• **Exercise goal**
Among the lines below, take the one holding "Definition truthy (v", the one holding "Fixpoint ToString (v", and all lines between them. Set them down exactly.

(Collected data entries)
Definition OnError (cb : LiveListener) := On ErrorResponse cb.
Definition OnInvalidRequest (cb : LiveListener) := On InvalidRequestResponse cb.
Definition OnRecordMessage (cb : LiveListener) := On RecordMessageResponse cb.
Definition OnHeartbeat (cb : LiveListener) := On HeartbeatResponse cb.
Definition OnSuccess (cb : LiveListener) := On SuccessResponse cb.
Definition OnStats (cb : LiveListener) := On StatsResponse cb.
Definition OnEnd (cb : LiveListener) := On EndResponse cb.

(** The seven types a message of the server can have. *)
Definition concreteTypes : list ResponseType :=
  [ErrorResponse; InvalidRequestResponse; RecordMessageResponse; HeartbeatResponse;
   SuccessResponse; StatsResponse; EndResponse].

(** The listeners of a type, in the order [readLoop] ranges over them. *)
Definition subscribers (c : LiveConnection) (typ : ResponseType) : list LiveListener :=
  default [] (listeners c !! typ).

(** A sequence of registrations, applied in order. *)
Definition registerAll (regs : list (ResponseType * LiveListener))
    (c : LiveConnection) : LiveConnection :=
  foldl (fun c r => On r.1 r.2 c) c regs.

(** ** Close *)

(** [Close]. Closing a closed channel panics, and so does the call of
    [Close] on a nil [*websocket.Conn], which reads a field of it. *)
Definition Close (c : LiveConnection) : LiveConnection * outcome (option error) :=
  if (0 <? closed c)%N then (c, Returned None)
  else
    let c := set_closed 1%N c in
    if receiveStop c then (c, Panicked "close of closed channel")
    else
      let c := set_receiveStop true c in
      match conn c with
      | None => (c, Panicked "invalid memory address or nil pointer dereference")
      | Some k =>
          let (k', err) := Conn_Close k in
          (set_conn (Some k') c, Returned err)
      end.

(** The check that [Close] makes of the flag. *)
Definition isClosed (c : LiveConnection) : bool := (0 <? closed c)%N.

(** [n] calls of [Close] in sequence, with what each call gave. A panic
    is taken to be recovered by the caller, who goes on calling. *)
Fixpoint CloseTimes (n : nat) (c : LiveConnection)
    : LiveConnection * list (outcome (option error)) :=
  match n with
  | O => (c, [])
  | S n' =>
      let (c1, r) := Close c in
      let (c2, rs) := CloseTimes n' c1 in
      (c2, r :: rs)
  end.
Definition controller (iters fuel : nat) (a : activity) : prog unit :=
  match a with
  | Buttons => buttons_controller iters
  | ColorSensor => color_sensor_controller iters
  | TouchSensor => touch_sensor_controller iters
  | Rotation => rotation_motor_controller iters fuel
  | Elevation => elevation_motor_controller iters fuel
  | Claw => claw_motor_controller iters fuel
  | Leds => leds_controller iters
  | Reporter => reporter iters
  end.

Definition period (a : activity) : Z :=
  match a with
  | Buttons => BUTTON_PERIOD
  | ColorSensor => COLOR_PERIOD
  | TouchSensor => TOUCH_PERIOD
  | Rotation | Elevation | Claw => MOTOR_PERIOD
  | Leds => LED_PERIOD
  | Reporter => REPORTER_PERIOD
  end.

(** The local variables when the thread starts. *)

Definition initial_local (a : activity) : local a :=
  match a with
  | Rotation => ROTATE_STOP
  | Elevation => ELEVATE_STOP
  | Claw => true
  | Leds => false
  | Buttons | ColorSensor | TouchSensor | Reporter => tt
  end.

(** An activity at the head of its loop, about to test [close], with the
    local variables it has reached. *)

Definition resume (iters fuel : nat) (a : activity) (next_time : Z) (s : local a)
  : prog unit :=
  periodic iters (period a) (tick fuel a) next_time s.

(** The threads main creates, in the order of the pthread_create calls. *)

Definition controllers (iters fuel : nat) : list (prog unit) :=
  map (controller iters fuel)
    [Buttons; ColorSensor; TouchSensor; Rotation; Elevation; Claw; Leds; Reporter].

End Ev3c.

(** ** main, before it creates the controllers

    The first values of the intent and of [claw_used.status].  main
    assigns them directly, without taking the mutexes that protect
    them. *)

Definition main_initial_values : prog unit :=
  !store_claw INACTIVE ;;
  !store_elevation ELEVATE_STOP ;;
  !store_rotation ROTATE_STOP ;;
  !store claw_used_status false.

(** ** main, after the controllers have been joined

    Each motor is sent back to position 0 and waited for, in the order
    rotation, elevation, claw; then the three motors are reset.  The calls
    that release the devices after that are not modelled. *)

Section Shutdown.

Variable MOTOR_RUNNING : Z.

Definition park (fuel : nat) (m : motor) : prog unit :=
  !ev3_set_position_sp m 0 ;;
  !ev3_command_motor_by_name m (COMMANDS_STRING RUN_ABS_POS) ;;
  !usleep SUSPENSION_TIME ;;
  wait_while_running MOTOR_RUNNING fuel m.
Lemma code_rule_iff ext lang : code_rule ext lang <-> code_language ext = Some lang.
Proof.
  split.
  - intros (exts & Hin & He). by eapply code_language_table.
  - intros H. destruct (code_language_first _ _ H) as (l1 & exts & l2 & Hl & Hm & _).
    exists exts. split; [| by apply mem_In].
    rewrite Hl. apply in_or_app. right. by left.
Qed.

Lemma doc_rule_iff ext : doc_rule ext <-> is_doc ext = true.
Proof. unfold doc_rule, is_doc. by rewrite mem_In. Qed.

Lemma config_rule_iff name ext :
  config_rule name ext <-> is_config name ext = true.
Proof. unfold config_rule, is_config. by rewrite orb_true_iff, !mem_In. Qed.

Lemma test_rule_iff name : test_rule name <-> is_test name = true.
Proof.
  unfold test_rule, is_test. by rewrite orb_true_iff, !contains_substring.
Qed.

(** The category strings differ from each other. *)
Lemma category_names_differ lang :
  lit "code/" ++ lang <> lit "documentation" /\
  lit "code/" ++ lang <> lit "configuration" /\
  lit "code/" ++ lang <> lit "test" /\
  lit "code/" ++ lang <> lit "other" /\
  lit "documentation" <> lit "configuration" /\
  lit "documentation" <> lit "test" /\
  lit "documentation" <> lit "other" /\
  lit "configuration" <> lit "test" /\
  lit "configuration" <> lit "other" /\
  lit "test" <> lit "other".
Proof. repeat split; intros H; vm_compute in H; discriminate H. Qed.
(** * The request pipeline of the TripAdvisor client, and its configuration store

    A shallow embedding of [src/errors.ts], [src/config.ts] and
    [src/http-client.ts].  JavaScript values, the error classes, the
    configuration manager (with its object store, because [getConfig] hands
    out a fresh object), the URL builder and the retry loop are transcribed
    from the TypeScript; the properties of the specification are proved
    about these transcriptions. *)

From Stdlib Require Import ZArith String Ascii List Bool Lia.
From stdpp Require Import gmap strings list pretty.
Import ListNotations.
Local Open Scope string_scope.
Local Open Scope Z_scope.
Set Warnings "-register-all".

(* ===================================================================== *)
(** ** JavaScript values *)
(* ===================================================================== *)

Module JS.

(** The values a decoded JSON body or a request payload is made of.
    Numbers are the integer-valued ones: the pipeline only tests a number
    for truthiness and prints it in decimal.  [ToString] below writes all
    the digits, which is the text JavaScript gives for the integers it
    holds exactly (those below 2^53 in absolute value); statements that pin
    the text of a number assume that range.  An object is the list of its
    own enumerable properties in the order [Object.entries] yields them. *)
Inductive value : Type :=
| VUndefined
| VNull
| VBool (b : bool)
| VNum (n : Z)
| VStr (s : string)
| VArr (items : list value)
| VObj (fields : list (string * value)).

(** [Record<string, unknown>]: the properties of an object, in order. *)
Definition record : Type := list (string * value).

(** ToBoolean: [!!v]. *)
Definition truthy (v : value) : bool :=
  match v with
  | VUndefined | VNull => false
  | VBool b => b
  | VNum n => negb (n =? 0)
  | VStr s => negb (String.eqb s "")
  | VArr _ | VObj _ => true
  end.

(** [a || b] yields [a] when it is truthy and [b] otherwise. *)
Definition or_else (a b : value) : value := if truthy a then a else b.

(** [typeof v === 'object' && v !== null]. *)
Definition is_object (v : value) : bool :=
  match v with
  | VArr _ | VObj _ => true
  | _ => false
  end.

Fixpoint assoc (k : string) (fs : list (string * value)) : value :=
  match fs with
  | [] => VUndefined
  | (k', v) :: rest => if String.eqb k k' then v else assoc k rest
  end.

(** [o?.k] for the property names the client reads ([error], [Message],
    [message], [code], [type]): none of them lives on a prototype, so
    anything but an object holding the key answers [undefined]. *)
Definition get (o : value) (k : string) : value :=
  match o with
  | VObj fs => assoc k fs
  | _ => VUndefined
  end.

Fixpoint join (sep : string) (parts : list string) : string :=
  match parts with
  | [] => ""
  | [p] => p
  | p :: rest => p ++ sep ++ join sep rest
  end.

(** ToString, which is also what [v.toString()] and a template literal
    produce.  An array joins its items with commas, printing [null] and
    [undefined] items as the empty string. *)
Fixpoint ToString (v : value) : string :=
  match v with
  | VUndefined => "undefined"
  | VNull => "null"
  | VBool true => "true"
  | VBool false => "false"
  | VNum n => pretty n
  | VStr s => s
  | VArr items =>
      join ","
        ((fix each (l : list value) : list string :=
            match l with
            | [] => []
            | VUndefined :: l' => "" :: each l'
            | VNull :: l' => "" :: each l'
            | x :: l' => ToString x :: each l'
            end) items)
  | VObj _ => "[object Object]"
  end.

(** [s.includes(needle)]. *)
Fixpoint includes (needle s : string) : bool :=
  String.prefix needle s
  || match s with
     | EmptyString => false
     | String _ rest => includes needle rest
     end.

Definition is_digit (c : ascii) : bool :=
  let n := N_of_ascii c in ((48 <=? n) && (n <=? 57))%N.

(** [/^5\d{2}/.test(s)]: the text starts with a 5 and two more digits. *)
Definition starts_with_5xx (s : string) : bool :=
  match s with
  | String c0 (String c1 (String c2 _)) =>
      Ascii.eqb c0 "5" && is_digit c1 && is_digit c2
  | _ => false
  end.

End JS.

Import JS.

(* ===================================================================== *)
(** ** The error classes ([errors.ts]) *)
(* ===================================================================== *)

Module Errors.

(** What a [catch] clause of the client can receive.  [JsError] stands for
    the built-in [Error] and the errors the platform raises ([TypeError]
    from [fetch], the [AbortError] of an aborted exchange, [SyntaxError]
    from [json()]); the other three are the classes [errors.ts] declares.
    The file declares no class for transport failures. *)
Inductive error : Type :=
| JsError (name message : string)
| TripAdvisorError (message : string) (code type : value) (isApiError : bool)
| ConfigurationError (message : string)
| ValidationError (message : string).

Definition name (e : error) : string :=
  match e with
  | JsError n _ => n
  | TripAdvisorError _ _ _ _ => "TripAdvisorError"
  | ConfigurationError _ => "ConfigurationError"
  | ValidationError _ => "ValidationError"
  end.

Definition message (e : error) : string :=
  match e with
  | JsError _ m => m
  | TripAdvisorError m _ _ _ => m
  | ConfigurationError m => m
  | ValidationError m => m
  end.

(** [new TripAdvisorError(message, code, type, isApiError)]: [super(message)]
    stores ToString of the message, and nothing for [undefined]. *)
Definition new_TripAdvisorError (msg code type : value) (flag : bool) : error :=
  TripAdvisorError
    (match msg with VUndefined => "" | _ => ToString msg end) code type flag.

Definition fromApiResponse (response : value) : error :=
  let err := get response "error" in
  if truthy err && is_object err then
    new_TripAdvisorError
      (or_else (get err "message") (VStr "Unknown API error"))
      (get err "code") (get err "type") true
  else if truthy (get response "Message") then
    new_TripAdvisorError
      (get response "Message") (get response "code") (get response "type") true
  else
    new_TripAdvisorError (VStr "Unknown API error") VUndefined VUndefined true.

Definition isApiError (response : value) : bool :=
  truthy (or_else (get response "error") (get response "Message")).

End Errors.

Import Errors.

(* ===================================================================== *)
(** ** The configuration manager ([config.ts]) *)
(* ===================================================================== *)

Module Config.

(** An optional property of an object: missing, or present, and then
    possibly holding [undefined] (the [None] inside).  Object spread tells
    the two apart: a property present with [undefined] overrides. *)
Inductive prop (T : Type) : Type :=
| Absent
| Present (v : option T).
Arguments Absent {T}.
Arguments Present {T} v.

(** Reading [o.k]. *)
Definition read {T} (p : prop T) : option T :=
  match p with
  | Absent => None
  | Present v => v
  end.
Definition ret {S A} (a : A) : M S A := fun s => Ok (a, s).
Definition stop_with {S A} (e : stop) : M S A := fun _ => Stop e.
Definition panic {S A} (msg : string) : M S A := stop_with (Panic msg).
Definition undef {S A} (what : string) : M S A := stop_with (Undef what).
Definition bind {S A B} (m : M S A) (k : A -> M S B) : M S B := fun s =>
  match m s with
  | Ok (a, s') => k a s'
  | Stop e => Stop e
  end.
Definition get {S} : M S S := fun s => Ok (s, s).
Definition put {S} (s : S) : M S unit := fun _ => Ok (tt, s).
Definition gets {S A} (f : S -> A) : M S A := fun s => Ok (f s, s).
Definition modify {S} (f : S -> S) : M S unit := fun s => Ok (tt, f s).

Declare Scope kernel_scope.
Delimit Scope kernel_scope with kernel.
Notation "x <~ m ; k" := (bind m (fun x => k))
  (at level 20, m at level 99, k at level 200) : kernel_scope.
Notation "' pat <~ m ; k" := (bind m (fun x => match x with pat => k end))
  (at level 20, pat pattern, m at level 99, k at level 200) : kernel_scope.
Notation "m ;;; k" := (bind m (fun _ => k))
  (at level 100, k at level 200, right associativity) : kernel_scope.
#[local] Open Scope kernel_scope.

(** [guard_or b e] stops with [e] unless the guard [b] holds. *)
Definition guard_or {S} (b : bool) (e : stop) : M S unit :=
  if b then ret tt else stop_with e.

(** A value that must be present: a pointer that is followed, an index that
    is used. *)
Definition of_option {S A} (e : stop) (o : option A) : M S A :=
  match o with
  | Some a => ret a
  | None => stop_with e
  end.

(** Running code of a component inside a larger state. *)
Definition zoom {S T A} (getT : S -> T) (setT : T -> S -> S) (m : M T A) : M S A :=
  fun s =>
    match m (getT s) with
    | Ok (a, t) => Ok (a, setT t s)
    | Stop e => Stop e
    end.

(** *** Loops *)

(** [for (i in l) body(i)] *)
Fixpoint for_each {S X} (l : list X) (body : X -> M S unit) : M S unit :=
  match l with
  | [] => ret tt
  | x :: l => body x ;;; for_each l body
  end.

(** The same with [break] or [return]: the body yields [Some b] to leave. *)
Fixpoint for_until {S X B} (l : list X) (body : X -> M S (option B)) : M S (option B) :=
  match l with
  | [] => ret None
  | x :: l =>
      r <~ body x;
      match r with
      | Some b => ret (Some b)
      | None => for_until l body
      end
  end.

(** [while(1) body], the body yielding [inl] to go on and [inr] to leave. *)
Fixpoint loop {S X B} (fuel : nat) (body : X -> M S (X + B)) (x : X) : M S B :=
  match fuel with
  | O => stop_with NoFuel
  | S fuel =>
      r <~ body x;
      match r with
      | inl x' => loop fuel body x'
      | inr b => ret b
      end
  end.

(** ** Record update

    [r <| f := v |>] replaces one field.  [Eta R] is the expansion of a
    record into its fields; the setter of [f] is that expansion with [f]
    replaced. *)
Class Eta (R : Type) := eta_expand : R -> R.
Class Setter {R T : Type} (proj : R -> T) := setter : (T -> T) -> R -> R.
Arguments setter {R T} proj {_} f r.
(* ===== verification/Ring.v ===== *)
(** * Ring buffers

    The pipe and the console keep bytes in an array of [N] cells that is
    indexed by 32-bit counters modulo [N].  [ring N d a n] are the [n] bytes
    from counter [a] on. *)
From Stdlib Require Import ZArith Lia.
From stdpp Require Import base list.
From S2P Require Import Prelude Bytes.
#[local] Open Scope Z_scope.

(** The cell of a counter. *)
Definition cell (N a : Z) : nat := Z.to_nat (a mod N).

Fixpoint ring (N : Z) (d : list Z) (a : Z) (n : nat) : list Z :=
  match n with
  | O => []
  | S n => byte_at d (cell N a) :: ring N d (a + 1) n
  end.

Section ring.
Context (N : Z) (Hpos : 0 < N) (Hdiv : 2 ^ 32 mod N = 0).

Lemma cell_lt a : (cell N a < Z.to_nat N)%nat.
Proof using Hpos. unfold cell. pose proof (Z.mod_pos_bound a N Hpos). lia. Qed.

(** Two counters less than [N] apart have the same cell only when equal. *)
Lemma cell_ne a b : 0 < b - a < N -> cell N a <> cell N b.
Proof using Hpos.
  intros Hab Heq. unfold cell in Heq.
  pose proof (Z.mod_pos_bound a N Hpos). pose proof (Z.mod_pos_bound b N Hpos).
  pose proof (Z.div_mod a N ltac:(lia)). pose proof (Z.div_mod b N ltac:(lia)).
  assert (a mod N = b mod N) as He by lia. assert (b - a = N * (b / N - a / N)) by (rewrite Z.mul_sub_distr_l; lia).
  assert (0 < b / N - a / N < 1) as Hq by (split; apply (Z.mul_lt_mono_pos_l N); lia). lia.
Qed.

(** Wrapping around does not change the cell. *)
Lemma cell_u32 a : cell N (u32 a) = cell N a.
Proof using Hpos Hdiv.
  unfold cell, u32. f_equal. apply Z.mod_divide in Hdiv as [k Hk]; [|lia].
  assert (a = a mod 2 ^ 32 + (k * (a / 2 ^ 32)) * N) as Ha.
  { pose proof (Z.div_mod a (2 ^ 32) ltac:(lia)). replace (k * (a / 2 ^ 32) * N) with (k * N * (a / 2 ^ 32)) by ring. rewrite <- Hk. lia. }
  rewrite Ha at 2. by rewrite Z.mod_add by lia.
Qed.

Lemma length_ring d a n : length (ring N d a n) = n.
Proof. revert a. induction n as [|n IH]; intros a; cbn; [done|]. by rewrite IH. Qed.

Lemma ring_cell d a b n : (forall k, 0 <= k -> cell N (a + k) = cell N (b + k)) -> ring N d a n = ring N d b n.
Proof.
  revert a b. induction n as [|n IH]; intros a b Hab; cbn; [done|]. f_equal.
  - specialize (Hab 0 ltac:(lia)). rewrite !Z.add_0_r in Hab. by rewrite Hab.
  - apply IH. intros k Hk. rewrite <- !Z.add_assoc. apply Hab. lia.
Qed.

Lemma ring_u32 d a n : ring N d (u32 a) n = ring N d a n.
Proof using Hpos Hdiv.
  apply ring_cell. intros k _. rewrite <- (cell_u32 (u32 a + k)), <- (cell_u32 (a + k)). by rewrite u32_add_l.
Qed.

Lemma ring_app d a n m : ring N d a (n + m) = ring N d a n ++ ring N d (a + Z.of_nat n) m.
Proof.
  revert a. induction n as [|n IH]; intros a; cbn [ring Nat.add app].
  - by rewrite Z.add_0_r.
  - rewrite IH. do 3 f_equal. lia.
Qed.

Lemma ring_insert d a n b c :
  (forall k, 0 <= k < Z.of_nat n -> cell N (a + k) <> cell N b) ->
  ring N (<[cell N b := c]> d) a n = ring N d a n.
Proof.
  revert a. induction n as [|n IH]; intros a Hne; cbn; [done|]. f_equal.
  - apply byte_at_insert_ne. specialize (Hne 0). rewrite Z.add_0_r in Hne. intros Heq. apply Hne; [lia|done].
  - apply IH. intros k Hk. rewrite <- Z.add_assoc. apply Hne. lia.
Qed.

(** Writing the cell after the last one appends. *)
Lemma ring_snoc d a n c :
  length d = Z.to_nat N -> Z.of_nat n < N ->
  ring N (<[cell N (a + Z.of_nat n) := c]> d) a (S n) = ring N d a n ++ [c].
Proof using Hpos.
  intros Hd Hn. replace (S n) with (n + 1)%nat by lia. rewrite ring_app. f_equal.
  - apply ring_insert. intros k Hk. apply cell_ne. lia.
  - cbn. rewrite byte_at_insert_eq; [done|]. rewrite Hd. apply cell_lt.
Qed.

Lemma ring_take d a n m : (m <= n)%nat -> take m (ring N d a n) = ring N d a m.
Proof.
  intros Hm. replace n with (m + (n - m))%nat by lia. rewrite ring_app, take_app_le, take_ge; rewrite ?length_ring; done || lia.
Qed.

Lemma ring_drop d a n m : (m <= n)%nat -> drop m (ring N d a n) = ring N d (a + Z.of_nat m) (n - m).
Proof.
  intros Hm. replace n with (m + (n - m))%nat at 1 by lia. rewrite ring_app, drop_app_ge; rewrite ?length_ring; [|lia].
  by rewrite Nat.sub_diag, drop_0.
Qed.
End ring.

• **Answer box**
Definition truthy (v : value) : bool :=
  match v with
  | VUndefined | VNull => false
  | VBool b => b
  | VNum n => negb (n =? 0)
  | VStr s => negb (String.eqb s "")
  | VArr _ | VObj _ => true
  end.

(** [a || b] yields [a] when it is truthy and [b] otherwise. *)
Definition or_else (a b : value) : value := if truthy a then a else b.

(** [typeof v === 'object' && v !== null]. *)
Definition is_object (v : value) : bool :=
  match v with
  | VArr _ | VObj _ => true
  | _ => false
  end.

Fixpoint assoc (k : string) (fs : list (string * value)) : value :=
  match fs with
  | [] => VUndefined
  | (k', v) :: rest => if String.eqb k k' then v else assoc k rest
  end.

(** [o?.k] for the property names the client reads ([error], [Message],
    [message], [code], [type]): none of them lives on a prototype, so
    anything but an object holding the key answers [undefined]. *)
Definition get (o : value) (k : string) : value :=
  match o with
  | VObj fs => assoc k fs
  | _ => VUndefined
  end.

Fixpoint join (sep : string) (parts : list string) : string :=
  match parts with
  | [] => ""
  | [p] => p
  | p :: rest => p ++ sep ++ join sep rest
  end.

(** ToString, which is also what [v.toString()] and a template literal
    produce.  An array joins its items with commas, printing [null] and
    [undefined] items as the empty string. *)
Fixpoint ToString (v : value) : string :=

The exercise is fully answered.